ACTION ITEM | Copy each line of the listing that includes "formData".

RECORD EXCERPTS |
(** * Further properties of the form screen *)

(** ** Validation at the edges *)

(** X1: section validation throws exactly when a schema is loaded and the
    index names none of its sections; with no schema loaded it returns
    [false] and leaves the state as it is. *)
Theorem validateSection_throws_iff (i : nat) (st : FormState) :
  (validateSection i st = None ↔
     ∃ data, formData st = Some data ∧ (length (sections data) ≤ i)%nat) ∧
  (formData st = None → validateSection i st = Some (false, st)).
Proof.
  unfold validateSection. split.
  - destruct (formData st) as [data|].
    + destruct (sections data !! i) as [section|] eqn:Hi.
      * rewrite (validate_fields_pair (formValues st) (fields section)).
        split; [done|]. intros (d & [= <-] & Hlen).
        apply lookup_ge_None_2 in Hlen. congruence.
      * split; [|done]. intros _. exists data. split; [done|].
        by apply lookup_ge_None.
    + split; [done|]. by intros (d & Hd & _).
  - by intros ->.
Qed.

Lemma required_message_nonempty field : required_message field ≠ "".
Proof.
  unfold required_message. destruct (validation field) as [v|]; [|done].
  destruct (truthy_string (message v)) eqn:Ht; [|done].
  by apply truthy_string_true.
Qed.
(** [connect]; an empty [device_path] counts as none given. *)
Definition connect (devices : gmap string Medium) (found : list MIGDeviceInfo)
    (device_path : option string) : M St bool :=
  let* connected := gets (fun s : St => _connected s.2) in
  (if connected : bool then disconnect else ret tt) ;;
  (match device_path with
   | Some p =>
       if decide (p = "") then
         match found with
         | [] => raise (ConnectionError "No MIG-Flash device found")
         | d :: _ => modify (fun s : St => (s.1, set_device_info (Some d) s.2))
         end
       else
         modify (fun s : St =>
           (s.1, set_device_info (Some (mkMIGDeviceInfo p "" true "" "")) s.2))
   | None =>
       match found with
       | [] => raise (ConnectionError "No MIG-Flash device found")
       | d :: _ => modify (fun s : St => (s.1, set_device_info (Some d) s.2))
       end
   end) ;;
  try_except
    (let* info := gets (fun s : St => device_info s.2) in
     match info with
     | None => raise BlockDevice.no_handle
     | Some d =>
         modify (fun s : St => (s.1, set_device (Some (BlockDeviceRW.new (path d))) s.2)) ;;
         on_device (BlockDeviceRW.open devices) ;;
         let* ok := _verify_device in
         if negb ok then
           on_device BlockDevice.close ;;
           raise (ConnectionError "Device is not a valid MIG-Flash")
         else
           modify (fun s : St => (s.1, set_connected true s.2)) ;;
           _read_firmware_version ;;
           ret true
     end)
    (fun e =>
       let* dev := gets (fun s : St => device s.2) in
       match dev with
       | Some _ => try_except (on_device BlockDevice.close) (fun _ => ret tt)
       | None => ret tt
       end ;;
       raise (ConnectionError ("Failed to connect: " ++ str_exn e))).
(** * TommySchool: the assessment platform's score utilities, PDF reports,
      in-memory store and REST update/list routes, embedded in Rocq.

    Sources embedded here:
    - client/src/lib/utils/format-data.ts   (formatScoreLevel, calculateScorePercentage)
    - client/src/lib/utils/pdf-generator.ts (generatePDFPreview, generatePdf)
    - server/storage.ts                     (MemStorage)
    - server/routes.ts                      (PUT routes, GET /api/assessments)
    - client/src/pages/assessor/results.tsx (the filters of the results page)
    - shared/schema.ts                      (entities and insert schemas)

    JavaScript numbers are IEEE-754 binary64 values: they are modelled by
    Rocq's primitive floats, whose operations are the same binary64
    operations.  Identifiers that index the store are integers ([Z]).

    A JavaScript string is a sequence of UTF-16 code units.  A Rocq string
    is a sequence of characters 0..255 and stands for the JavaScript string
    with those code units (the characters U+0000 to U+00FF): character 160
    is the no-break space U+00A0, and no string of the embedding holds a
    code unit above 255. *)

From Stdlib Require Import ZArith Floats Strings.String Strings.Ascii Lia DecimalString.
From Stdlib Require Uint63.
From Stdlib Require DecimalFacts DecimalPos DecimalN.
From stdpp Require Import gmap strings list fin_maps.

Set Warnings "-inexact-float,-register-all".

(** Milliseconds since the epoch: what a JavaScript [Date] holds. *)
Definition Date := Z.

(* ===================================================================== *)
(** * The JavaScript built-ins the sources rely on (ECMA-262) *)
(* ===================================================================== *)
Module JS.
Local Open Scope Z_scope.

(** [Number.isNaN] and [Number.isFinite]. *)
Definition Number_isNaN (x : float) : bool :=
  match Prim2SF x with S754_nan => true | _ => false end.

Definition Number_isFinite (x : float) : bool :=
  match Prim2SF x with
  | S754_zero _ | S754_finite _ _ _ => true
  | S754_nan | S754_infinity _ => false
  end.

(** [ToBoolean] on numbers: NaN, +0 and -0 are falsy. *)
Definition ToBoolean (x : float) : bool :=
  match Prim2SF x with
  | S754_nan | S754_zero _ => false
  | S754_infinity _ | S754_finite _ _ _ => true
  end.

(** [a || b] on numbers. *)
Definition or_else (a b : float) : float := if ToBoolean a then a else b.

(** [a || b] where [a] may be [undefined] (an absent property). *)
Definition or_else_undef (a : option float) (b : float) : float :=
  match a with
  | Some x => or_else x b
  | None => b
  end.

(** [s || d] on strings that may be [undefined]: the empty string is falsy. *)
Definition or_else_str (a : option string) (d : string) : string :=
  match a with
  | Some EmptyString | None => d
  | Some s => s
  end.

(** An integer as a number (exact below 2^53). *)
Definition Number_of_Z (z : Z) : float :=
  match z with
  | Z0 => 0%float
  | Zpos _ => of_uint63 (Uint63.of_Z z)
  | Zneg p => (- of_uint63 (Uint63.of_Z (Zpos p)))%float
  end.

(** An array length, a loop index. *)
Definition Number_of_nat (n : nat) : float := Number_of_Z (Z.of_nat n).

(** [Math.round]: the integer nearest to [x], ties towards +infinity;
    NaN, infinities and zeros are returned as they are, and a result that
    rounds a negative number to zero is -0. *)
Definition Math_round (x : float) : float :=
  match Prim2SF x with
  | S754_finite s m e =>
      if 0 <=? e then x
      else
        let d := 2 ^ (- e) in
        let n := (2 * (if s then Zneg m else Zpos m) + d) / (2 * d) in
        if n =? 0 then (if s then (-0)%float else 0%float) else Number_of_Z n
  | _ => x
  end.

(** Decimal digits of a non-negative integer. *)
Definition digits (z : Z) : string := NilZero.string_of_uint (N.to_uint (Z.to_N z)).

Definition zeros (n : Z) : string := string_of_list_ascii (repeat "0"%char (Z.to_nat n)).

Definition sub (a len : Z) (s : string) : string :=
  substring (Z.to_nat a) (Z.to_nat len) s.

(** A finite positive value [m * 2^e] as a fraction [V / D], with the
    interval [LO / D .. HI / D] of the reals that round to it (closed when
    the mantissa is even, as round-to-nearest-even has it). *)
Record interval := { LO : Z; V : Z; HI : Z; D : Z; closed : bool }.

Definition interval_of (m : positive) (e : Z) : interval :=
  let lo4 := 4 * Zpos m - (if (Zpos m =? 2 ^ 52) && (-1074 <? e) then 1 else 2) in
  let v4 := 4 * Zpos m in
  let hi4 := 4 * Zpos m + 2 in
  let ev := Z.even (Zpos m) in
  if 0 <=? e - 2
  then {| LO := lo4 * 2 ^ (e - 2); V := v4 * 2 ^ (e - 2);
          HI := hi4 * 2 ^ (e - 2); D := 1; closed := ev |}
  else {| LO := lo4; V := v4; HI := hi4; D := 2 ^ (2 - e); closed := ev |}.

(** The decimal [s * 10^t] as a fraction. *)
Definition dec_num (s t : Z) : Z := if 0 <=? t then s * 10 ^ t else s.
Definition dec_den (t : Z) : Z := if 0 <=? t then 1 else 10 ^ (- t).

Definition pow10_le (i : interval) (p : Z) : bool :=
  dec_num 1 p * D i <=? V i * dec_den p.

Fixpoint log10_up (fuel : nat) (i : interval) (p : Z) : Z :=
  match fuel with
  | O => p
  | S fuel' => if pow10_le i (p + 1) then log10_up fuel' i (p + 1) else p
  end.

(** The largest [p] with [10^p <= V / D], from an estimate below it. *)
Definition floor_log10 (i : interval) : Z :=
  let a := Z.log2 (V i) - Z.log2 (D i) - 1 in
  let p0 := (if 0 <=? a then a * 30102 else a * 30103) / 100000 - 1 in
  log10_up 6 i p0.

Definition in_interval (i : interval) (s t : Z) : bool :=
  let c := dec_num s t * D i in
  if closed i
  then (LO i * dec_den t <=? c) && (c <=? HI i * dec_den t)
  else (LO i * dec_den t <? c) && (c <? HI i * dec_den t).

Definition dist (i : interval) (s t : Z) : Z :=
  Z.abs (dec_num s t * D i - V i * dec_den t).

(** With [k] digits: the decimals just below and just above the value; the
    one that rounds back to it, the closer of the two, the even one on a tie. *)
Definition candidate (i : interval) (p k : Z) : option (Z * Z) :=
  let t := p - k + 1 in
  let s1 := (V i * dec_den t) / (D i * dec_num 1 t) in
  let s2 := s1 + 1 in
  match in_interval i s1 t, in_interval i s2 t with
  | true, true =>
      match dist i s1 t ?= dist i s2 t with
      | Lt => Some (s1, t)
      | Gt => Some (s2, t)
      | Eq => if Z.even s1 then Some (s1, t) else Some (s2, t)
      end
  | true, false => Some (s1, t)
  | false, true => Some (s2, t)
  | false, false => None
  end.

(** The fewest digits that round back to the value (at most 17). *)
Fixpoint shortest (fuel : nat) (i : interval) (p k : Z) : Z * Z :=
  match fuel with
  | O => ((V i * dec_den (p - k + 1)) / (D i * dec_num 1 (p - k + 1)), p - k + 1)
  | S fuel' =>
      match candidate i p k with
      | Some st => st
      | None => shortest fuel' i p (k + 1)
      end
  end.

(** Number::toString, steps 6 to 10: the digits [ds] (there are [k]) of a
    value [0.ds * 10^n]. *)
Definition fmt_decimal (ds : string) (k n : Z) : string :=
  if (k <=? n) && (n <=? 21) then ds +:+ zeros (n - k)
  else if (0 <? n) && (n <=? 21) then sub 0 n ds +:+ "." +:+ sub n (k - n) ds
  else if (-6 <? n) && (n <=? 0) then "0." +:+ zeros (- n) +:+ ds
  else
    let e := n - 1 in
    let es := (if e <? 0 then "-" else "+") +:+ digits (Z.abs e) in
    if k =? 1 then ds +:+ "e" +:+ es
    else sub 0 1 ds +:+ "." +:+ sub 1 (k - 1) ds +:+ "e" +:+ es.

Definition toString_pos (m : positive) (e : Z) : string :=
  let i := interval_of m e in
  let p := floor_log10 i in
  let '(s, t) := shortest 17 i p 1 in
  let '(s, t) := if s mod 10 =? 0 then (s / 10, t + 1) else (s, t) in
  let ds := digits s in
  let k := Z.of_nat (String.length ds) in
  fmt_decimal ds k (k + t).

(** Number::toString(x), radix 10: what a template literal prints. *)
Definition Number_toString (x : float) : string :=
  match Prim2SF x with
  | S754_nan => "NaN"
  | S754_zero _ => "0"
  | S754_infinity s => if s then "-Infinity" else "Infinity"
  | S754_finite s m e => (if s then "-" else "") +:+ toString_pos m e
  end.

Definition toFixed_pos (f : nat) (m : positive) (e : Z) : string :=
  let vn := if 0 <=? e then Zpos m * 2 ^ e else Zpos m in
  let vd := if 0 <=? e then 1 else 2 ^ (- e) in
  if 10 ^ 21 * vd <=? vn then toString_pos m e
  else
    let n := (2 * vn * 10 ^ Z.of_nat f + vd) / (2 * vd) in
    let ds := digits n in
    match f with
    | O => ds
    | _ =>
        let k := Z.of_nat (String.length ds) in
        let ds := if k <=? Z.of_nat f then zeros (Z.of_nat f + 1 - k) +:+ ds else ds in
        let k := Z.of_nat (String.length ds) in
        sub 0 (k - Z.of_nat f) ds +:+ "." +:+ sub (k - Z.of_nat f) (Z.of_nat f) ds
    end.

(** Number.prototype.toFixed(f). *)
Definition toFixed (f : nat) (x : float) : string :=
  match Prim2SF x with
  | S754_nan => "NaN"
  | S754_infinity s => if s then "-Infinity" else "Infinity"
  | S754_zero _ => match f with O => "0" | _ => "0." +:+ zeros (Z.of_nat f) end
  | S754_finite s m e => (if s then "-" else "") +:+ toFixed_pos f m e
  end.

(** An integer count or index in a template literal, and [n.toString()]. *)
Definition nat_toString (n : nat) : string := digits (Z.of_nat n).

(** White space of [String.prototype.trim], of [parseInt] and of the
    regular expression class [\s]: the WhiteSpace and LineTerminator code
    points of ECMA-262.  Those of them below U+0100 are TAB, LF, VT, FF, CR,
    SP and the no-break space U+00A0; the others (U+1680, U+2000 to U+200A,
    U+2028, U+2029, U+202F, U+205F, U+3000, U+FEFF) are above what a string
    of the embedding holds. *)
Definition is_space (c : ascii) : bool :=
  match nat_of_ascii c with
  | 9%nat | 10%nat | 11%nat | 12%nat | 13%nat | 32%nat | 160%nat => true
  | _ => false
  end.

RESPONSE AREA |
     ∃ data, formData st = Some data ∧ (length (sections data) ≤ i)%nat) ∧
  (formData st = None → validateSection i st = Some (false, st)).
  - destruct (formData st) as [data|].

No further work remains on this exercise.